Sindhu's transformation has been gradual but evident from the time she recovered from a foot injury last year
Gopichand and Sindhu have paved the way for Indian badminton
The change in Sindhu could not have happened but for Gopichand's tactical nous
BENGALURU: PV Sindhu is quite the allrounder these days. From being a temperamental player who was content answering her impetuosity every time she stepped on the court, the 23-year-old Hyderabad girl now assiduously follows the
gameplans devised by her coach P Gopichand
. And on most occasions, she fine tunes them perfectly to suit the occasion.
Gone are the days when the 10th-ranked Sindhu endured roller-coaster form - bringing top badminton stars to their knees one day and losing to insignificant players the very next. Now, she would rather study her rival before devising a strategy to dominate her. If a stream of returns forced Japan's world No. 6 Nozumi Okuhara to capitulate in the semifinals of the Rio Olympics, a brilliant mix of long and short rallies silenced world No.2 Wang Yihan of China in the quarters.
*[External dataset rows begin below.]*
Lemma priority_then_schedule_total (a b : Notification) :
  priority_then_schedule a b = false -> priority_then_schedule b a = true.
Proof.
  intros H. apply priority_then_schedule_spec.
  destruct (priority_then_schedule a b) eqn:Hab; [discriminate|].
  assert (Hn : ~ ((text_order (priority a) < text_order (priority b))%nat
                  \/ (priority a = priority b /\ scheduledFor a <= scheduledFor b))).
  { intros Hc. apply priority_then_schedule_spec in Hc. congruence. }
  destruct (Nat.lt_trichotomy (text_order (priority a)) (text_order (priority b)))
    as [Hl|[He|Hg]].
  - tauto.
  - right. assert (Hp : priority a = priority b)
      by (destruct (priority a), (priority b); simpl in He; congruence).
    split; [now symmetry|]. destruct (Z.le_gt_cases (scheduledFor a) (scheduledFor b));
      [tauto | lia].
  - now left.
Qed.

Lemma priority_then_schedule_trans (a b c : Notification) :
  priority_then_schedule a b = true -> priority_then_schedule b c = true ->
  priority_then_schedule a c = true.
Proof.
  rewrite !priority_then_schedule_spec.
  intros [H1|[H1 H1']] [H2|[H2 H2']].
  - left. lia.
  - left. rewrite <- H2. exact H1.
  - left. rewrite H1. exact H2.
  - right. split; [congruence | lia].
Qed.

Lemma getPendingNotifications_sorted (now : Z) (collection : list Notification)
      (n : option nat) :
  StronglySorted (fun a b => priority_then_schedule a b = true)
                 (getPendingNotifications now collection n).
Proof.
  unfold getPendingNotifications.
  destruct (limit_prefix n (sort priority_then_schedule
                                 (filter (pending_due now) collection))) as [rest Hrest].
  apply (StronglySorted_prefix _ _ rest). rewrite <- Hrest.
  apply sort_sorted; [apply priority_then_schedule_total | apply priority_then_schedule_trans].
Qed.

Lemma limit_In {A : Type} (n : option nat) (l : list A) (x : A) :
  In x (limit n l) -> In x l.
Proof.
  destruct (limit_prefix n l) as [rest Hrest]. intros H.
  rewrite Hrest. apply in_or_app. now left.
Qed.

(** X21.  What getPendingNotifications returns: only notifications of the
    collection that are pending and due at the time of the call; at most
    [limit] of them (100 by default, all of them for the limit 0); ordered by
    the text of the priority, descending, and within one priority by
    scheduledFor, earliest first; and every due pending notification, once,
    when they fit in the limit. *)
Theorem getPendingNotifications_result (now : Z) (collection : list Notification)
        (n : option nat) :
  let result := getPendingNotifications now collection n in
  let bound := match n with
               | None => 100%nat
               | Some O => List.length collection
               | Some k => k
               end in
  (forall d, In d result ->
             In d collection /\ status d = st_pending /\ scheduledFor d <= now)
  /\ (List.length result <= bound)%nat
  /\ (forall i j a b,
        (i < j)%nat -> nth_error result i = Some a -> nth_error result j = Some b ->
        String.compare (priority_text (priority a)) (priority_text (priority b)) <> Lt
        /\ (priority a = priority b -> scheduledFor a <= scheduledFor b))
  /\ ((List.length (filter (pending_due now) collection) <= bound)%nat ->
      Permutation result (filter (pending_due now) collection)).
Proof.
  intros result bound. split; [|split; [|split]].
  - intros d Hd. apply limit_In in Hd.
    apply (Permutation_in _ (sort_Permutation _ _)) in Hd.
    apply filter_In in Hd as [Hin Hdue]. split; [exact Hin|].
    unfold pending_due in Hdue. apply andb_true_iff in Hdue as [Hs Ht].
    split; [now destruct (status d) | now apply Z.leb_le].
  - unfold result, getPendingNotifications.
    pose proof (limit_length n (sort priority_then_schedule
                                     (filter (pending_due now) collection))) as Hl.
    rewrite (Permutation_length (sort_Permutation _ _)) in Hl.
    pose proof (filter_length_le (pending_due now) collection).
    unfold bound. destruct n as [[|k]|]; lia.
  - intros i j a b Hij Hi Hj.
    pose proof (StronglySorted_nth _ _ (getPendingNotifications_sorted now collection n)
                  i j a b Hij Hi Hj) as Hab.
    unfold priority_then_schedule in Hab. split.
    + intros Hlt. rewrite Hlt in Hab. discriminate.
    + intros Hp. rewrite Hp in Hab.
      assert (Heq : String.compare (priority_text (priority b))
                                   (priority_text (priority b)) = Eq)
        by (destruct (priority b); reflexivity).
      rewrite Heq in Hab. now apply Z.leb_le.
  - intros Hfit. unfold result, getPendingNotifications.
    rewrite limit_all; [apply sort_Permutation|].
    rewrite (Permutation_length (sort_Permutation _ _)).
    unfold bound in Hfit. pose proof (filter_length_le (pending_due now) collection).
    destruct n as [[|k]|]; lia.
Qed.

Lemma filter_length_Permutation {A : Type} (f : A -> bool) (l l' : list A) :
  Permutation l l' -> List.length (filter f l) = List.length (filter f l').
Proof.
  induction 1 as [|x l l' _ IH|x y l|l l' l'' _ IH1 _ IH2]; simpl.
  - reflexivity.
  - destruct (f x); simpl; now rewrite IH.
  - destruct (f x), (f y); reflexivity.
  - now rewrite IH1.
Qed.

(** In a sorted list, once an element fails [keep] every later one does:
    then the first [k] elements all pass it when at least [k] elements do. *)
Lemma firstn_all_kept {A : Type} (R : A -> A -> Prop) (keep : A -> bool) (l : list A) :
  (forall a b, R a b -> keep a = false -> keep b = false) ->
  StronglySorted R l ->
  forall k, (k <= List.length (filter keep l))%nat ->
            Forall (fun a => keep a = true) (firstn k l).
Proof.
  intros Hlate. induction 1 as [|x l Hl IH Hx]; intros k Hk.
  - rewrite firstn_nil. constructor.
  - destruct k as [|k]; [constructor|]. simpl in *.
    destruct (keep x) eqn:Hkx.
    + constructor; [exact Hkx|]. apply IH. simpl in Hk. lia.
    + exfalso. assert (Hnone : filter keep l = []).
      { clear IH Hk Hl. induction Hx as [|y l Hy _ IHl]; simpl; [reflexivity|].
        rewrite (Hlate _ _ Hy Hkx). exact IHl. }
      rewrite Hnone in Hk. simpl in Hk. lia.
Qed.

(** X22.  The order of getPendingNotifications is that of the priority
    texts, not of the urgency: descending text order puts urgent first, then
    normal, then low, and high last.  So a high-priority notification is
    returned after every due notification of any other priority, and not at
    all when the due notifications of other priorities fill the limit. *)
Theorem high_priority_served_last (now : Z) (collection : list Notification)
        (n : option nat) :
  let result := getPendingNotifications now collection n in
  let bound := match n with None => 100%nat | Some k => k end in
  let other d := match priority d with high => false | _ => true end in
  (forall i j a b,
     (i < j)%nat -> nth_error result i = Some a -> nth_error result j = Some b ->
     (text_order (priority a) <= text_order (priority b))%nat
     /\ (priority a = high -> priority b = high))
  /\ ((0 < bound)%nat ->
      (bound <= List.length (filter (fun d => pending_due now d && other d) collection))%nat ->
      Forall (fun d => priority d <> high) result).
Proof.
  intros result bound other. split.
  - intros i j a b Hij Hi Hj.
    pose proof (StronglySorted_nth _ _ (getPendingNotifications_sorted now collection n)
                  i j a b Hij Hi Hj) as Hab.
    apply priority_then_schedule_spec in Hab.
    assert (Hle : (text_order (priority a) <= text_order (priority b))%nat).
    { destruct Hab as [H|[H _]]; [lia | rewrite H; lia]. }
    split; [exact Hle|]. intros Ha. rewrite Ha in Hle.
    destruct (priority b); simpl in Hle; try lia. reflexivity.
  - intros Hpos Hmany.
    assert (Hres : result = firstn bound (sort priority_then_schedule
                                               (filter (pending_due now) collection))).
    { unfold result, getPendingNotifications, limit, bound in *.
      destruct n as [[|k]|]; [lia | reflexivity | reflexivity]. }
    rewrite Hres.
    eapply Forall_impl;
      [|apply (firstn_all_kept (fun a b => priority_then_schedule a b = true) other)].
    + intros d Hd Hhigh. unfold other in Hd. rewrite Hhigh in Hd. discriminate.
    + intros a b Hab Ha. apply priority_then_schedule_spec in Hab.
      unfold other in *. destruct (priority a); try discriminate.
      destruct Hab as [H|[<- _]]; [|reflexivity].
      destruct (priority b); simpl in H; lia.
    + apply sort_sorted;
        [apply priority_then_schedule_total | apply priority_then_schedule_trans].
    + rewrite (filter_length_Permutation other _ _ (sort_Permutation _ _)).
      assert (Hff : forall l : list Notification,
                 filter other (filter (pending_due now) l)
                 = filter (fun d => pending_due now d && other d) l).
      { induction l as [|d l IH]; simpl; [reflexivity|].
        destruct (pending_due now d); simpl; [|exact IH].
        destruct (other d); simpl; now rewrite IH. }
      rewrite Hff. exact Hmany.
Qed.

Lemma high_priority_served_last_witness :
  let urgent_one :=
    newNotification 0 (rule_with "r2" (settings_with true None None) []
                                 [sms_action "Call back" "+15550100"]) VNull in
  let high_one :=
    newNotification 0 (rule_with "r1" (settings_with true None None) []
                                 [email_action "Low rating" "ops@x.io"]) VNull in
  Forall (fun d => priority d <> high)
         (getPendingNotifications 600000 [high_one; urgent_one] (Some 1%nat)).
Proof.
  intros urgent_one high_one.
  apply (proj2 (high_priority_served_last 600000 [high_one; urgent_one] (Some 1%nat))).
  - simpl. lia.
  - simpl. lia.
Defined.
Sindhu's transformation has been gradual but evident from the time she recovered from a foot injury last year. In the 2015 Denmark Open, one of the many tournaments she played on a comeback trail, she had beaten Tai Tzu Ying (Taipei), Wang Yihan and Spain's Carolina Marin before losing to Li Xuerui in the final. It is sheer coincidence that she bumped into two of them at the Olympics.
Sindhu had two big drawbacks to focus on post injury: one was upping her leg strength to last longer on the court. The second was her defence, which came apart when the returns were aimed at her body or when her opponent traded power for deception and slackened the pace. Apparently, her net game suffered the most in these circumstances.
In Rio, Sindhu showed that she had conquered these blips in the Yihan match. Quicker reflexes and anticipation first nipped the pace that the 28-year-old Chinese generated. Soon, it led to a steady flow of sharp returns before Sindhu began regularly exploring the corners. The deep tosses and flat shots set the tone for a rally before she counterattacked, drawing Yihan back and forth and to the far edges of the court. The half-chances were converted, the smashes and half-smashes cleverly mixed as rallies were prolonged only if she wanted. Sindhu had begun dominating with her midcourt supremacy so well that at one point, Yihan's short serves were swatted with a deft backhand for quick points. The Chinese was well and truly collared.
World No. 1 Marin too adopted a similar ploy in the final: searing pace like Yihan's, bodyline attack and deceptive net play which had to be neutralised. Sindhu tried her hand at counter-attacks too, knowing full well the top seed did not exactly relish such situations. But the pace -low, angular smashes from the southpaw that hugged the net - and the pressure was too much for Sindhu. Indeed, it was the forecourt where the match was won and lost.
The change in Sindhu - one who stuck to a toss-drop routine and a stinging smash at one point of time - could not have happened but for Gopichand's tactical nous. A player who grew up admiring the Chinese style of play and their training methods, Gopi has adapted them admirably to suit Indian players.
A punishing schedule, a healthy mix of training, practice and match exposure which virtually creates an automaton out of players have been his strengths. That Gopi devised a training module for Sindhu when she was injured - she worked on her strokes while seated on the court - shows how far he would go to help his trainees stay in touch.